Shoot three arrows, and then loosen the screw that lets you move the sight housing left and right. Move the sight housing toward the group. Shoot three more arrows to check your adjustment, and move the housing again if necessary. Next, move your pin up or down until your group hits where you aimed. The top pin should stay in the upper third of your sight housing. If you run out of room to move your pin, loosen the screw that lets you move the sight housing up and down. Adjust the housing, and then fine-tune the sight by moving your pin.

Move to 25 yards, aim with your 20-yard pin, and shoot another three-arrow group. If you see no significant drop, move to 30 yards. Shoot a group and move your second pin up or down until your arrows hit where you aim. Continue this process for the other pins.

Sighting in a Single-Pin Sight

To sight in a scope or a moveable single-pin sight, start at 10 yards and shoot a group. These sights have two adjustments: windage, which moves the pin left or right; and elevation, which slides the pin up or down. Move your sight toward your group until your arrows hit where you aim. If you exceed the windage adjustment range, you can usually loosen a screw so you can slide your pin far left or right.

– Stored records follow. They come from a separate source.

(** * typescript-partial-lib-dom: the build script and the browser helpers

    A shallow embedding of
    - the build script (compiler run, license insertion, output tree), and
    - [src/utils.ts] and [src/EnvironmentError.ts]
    together with the properties the specification states about them. *)

From Stdlib Require Import List String Ascii ZArith NArith Bool Arith Lia.
Import ListNotations.
Local Open Scope string_scope.
Local Open Scope list_scope.

Set Implicit Arguments.
Set Warnings "-register-all".

(** * The file system the build script works on *)

Module Fs.

(** Two directory trees are touched by the walk: the staging directory
    ([tmpDir], under the platform's temp root) and the output directory
    ([outDir], resolved from the configuration).  They are kept as two
    separate roots: neither lies inside the other. *)
Inductive root := Staging | Output.

Definition path : Type := root * list string.

(** [path.join(p, name)] for a directory entry name. *)
Definition join (p : path) (name : string) : path := (fst p, snd p ++ [name]).

Inductive node :=
| File (content : string)
| Dir (entries : list (string * node)).

Definition entries_t : Type := list (string * node).

Fixpoint assoc (x : string) (es : entries_t) : option node :=
  match es with
  | [] => None
  | (y, c) :: es' => if String.eqb y x then Some c else assoc x es'
  end.

(** Replaces the entry named [x], or appends it when there is none. *)
Fixpoint put_entry (x : string) (v : node) (es : entries_t) : entries_t :=
  match es with
  | [] => [(x, v)]
  | (y, c) :: es' =>
      if String.eqb y x then (x, v) :: es' else (y, c) :: put_entry x v es'
  end.

Definition remove_entry (x : string) (es : entries_t) : entries_t :=
  filter (fun e => negb (String.eqb (fst e) x)) es.

Fixpoint get (p : list string) (n : node) : option node :=
  match p with
  | [] => Some n
  | x :: p' =>
      match n with
      | Dir es => match assoc x es with Some c => get p' c | None => None end
      | File _ => None
      end
  end.

(** [graft x q v n]: the tree [n] where the node at [x :: q] is replaced by
    [v] (created when missing, deleted when [v] is [None]); [None] when the
    parent of [x :: q] is not a directory of [n]. *)
Fixpoint graft (x : string) (q : list string) (v : option node) (n : node)
  : option node :=
  match n with
  | File _ => None
  | Dir es =>
      match q with
      | [] =>
          Some (Dir (match v with
                     | Some c => put_entry x c es
                     | None => remove_entry x es
                     end))
      | y :: q' =>
          match assoc x es with
          | Some c =>
              match graft y q' v c with
              | Some c' => Some (Dir (put_entry x c' es))
              | None => None
              end
          | None => None
          end
      end
  end.

Inductive errno := ENOENT | ENOTDIR | EEXIST | EISDIR.

(** Why a path cannot be reached: a component is missing, or a file stands
    where a directory is needed. *)
Fixpoint unreachable (p : list string) (n : node) : errno :=
  match p with
  | [] => ENOENT
  | x :: p' =>
      match n with
      | File _ => ENOTDIR
      | Dir es => match assoc x es with
                  | Some c => unreachable p' c
                  | None => ENOENT
                  end
      end
  end.
Lemma get_none_keys {V} (k : string) (m : list (string * V)) :
  Map.get String.eqb k m = None -> ~ In k (map fst m).
Proof.
  induction m as [|[k' v'] m IH]; simpl; [tauto|].
  destruct (String.eqb_spec k' k) as [->|Hne]; [discriminate|].
  intros H [Heq|Hin]; [congruence | exact (IH H Hin)].
Qed.

Lemma wf_set_any (cs : list (string * WebSocketClient.t)) (k : string) (c : WebSocketClient.t) :
  wf_registry cs -> wf_registry (Map.set String.eqb k c cs).
Proof.
  unfold wf_registry. intros Hwf. rewrite keys_set.
  destruct (Map.get String.eqb k cs) eqn:E; [exact Hwf|].
  apply NoDup_app; [exact Hwf | repeat constructor; simpl; tauto |].
  intros x Hx [Heq|[]]. subst x. exact (get_none_keys k cs E Hx).
Qed.

Lemma keys_delete {V} (k : string) (m : list (string * V)) (x : string) :
  In x (map fst (Map.delete String.eqb k m)) -> In x (map fst m).
Proof.
  induction m as [|[k' v'] m IH]; simpl; [tauto|].
  destruct (String.eqb k' k); simpl; [tauto|].
  intros [H|H]; [left; exact H | right; exact (IH H)].
Qed.

Lemma wf_delete (cs : list (string * WebSocketClient.t)) (k : string) :
  wf_registry cs -> wf_registry (Map.delete String.eqb k cs).
Proof.
  unfold wf_registry. induction cs as [|[k' c'] cs IH]; simpl; intros Hwf; [constructor|].
  inversion Hwf as [|? ? Hnotin Hnd]; subst.
  destruct (String.eqb k' k); simpl; [exact Hnd|].
  constructor; [|exact (IH Hnd)].
  intros Hin. apply Hnotin. exact (keys_delete k cs k' Hin).
Qed.

Lemma filed_set (cs : list (string * WebSocketClient.t)) (k : string) (c : WebSocketClient.t) :
  WebSocketClient.clientId c = k -> filed cs -> filed (Map.set String.eqb k c cs).
Proof.
  unfold filed. intros Hc. induction cs as [|[k' c'] cs IH]; simpl; intros Hf.
  - repeat constructor. exact Hc.
  - apply Forall_cons_iff in Hf as [Hhead Htail].
    destruct (String.eqb_spec k' k) as [->|Hne].
    + constructor; [exact Hc | exact Htail].
    + constructor; [exact Hhead | exact (IH Htail)].
Qed.

Lemma filed_delete (cs : list (string * WebSocketClient.t)) (k : string) :
  filed cs -> filed (Map.delete String.eqb k cs).
Proof.
  unfold filed. induction cs as [|[k' c'] cs IH]; simpl; intros Hf; [constructor|].
  apply Forall_cons_iff in Hf as [Hhead Htail].
  destruct (String.eqb k' k); [exact Htail|].
  constructor; [exact Hhead | exact (IH Htail)].
Qed.

Lemma filed_get (cs : list (string * WebSocketClient.t)) (k : string) (c : WebSocketClient.t) :
  filed cs -> Map.get String.eqb k cs = Some c -> WebSocketClient.clientId c = k.
Proof.
  unfold filed. induction cs as [|[k' c'] cs IH]; simpl; intros Hf; [discriminate|].
  apply Forall_cons_iff in Hf as [Hhead Htail].
  destruct (String.eqb_spec k' k) as [->|Hne].
  - intros [= <-]. exact Hhead.
  - exact (IH Htail).
Qed.

Lemma type_is_true (m : value) (t : string) : type_is m t = true -> prop m "type" = VStr t.
Proof.
  unfold type_is. destruct (prop m "type"); simpl; try discriminate.
  intros H. apply String.eqb_eq in H. congruence.
Qed.

Lemma try_catch_clients {A} (m : M A) (h : exn -> M A) (w : World) :
  (forall e w0, clients (after (h e w0)) = clients w0) ->
  clients (after (try_catch m h w)) = clients (after (m w)).
Proof.
  intros Hh. unfold try_catch. destruct (ret (m w)); cbn [after]; [reflexivity | apply Hh].
Qed.

Section Env.
Variable env : Env.
(** C9 at a vector holding "A", U+012C, "B"; inserting U+01AC, which
    collides with U+012C in slot 44, changes neither [get(U+012C)] nor
    [get(U+022C)], which is absent and collides too; and at the vector
    holding the 127 characters 256 .. 382, where inserting 383 fills the
    table and [get(300)], a character of the vector, and [get("Z")],
    which is absent and in the direct table, are as before. *)
Lemma C9_insert_frame_witness :
  (exists s s' v, run [InsertRange [65; 300; 66]] PMV.new = Ok s /\
                  PMV.insert s 428 7 = Ok s' /\
                  PMV.get s 300 = Ok v /\ PMV.get s' 300 = Ok v) /\
  (exists s s' v, run [InsertRange [65; 300; 66]] PMV.new = Ok s /\
                  PMV.insert s 428 7 = Ok s' /\
                  PMV.get s 556 = Ok v /\ PMV.get s' 556 = Ok v) /\
  (exists s s' v, run nearly_full_run PMV.new = Ok s /\
                  PMV.insert s 383 0 = Ok s' /\
                  PMV.get s 300 = Ok v /\ PMV.get s' 300 = Ok v) /\
  (exists s s' v, run nearly_full_run PMV.new = Ok s /\
                  PMV.insert s 383 0 = Ok s' /\
                  PMV.get s 90 = Ok v /\ PMV.get s' 90 = Ok v).
Proof.
  split; [| split; [| split]].
  - apply (C9_insert_frame [InsertRange [65; 300; 66]] 428 7 300).
    + repeat constructor.
    + repeat constructor; unfold probe_safe; lia.
    + unfold probe_safe. lia.
    + lia.
    + unfold probe_safe. lia.
    + lia.
    + left. apply Nat.leb_le. vm_compute. reflexivity.
  - apply (C9_insert_frame [InsertRange [65; 300; 66]] 428 7 556).
    + repeat constructor.
    + repeat constructor; unfold probe_safe; lia.
    + unfold probe_safe. lia.
    + lia.
    + unfold probe_safe. lia.
    + lia.
    + left. apply Nat.leb_le. vm_compute. reflexivity.
  - apply (C9_insert_frame nearly_full_run 383 0 300).
    + apply insert_run_valid.
    + apply Forall_forall. intros r Hr.
      apply list_elem_of_In, insert_run_keys in Hr. unfold probe_safe. lia.
    + unfold probe_safe. lia.
    + lia.
    + unfold probe_safe. lia.
    + lia.
    + right. split; [apply Nat.leb_le; vm_compute; reflexivity |].
      right. vm_compute. discriminate.
  - apply (C9_insert_frame nearly_full_run 383 0 90).
    + apply insert_run_valid.
    + apply Forall_forall. intros r Hr.
      apply list_elem_of_In, insert_run_keys in Hr. unfold probe_safe. lia.
    + unfold probe_safe. lia.
    + lia.
    + unfold probe_safe. lia.
    + lia.
    + right. split; [apply Nat.leb_le; vm_compute; reflexivity |].
      left. reflexivity.
Defined.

How you proceed depends on the type of archery you shoot. Are you shooting one distance for target archery? Are you shooting several distances for 3D or field?

If you shoot one distance, slowly work your way there while making adjustments as you go. These adjustments don’t have to perfect. They just keep you on target as you reach your desired distance. Once there, fine-tune by inching the sight in the direction you want to hit.

To shoot multiple distances with a one-pin “slider” sight, you’ll need a sight tape. Sight tapes stick to the side of your sight, and have markings for various distances. You can print out sight tapes, buy them from an archery shop, or mark a blank tape with a pen. If using a factory-printed sight tape, you first sight in your pin at 20 yards and 40 yards. Using those two marks, match them to printed tapes to determine which tape works for your bow. Stick that tape to your sight and test its alignment to ensure it’s accurate.

Trouble Shooting

If you reach the bottom of your sight adjustment but want to shoot farther, try lowering the entire sight bracket. These brackets can usually be removed, lowered and reinstalled so you can lower the sight pin to take farther shots. However, it can cause clearance problems if you move it into the arrow’s path.

To test for clearance, put your arrow on the rest with its fletching forward. Hold the arrow level, as if you could shoot it, to see if the fletching touches the sights or scope. If your sight has an adjustable extension, bring it all the way in, which causes higher hits.

If you get sighted in, but your arrows hit a different spot the next time you shoot, check all screws on the sight and your bow to ensure they’re tight. If nothing is loose, check your form by video-recording yourself shooting. Even better, have a coach watch you shoot to learn your inconsistencies.

If your groups hit the middle while shooting on flat ground, but move left or right on downhill shots, you’re torquing the bow or your sight’s third-axis adjustment is off. The above video discusses how to adjust your sight’s third axis.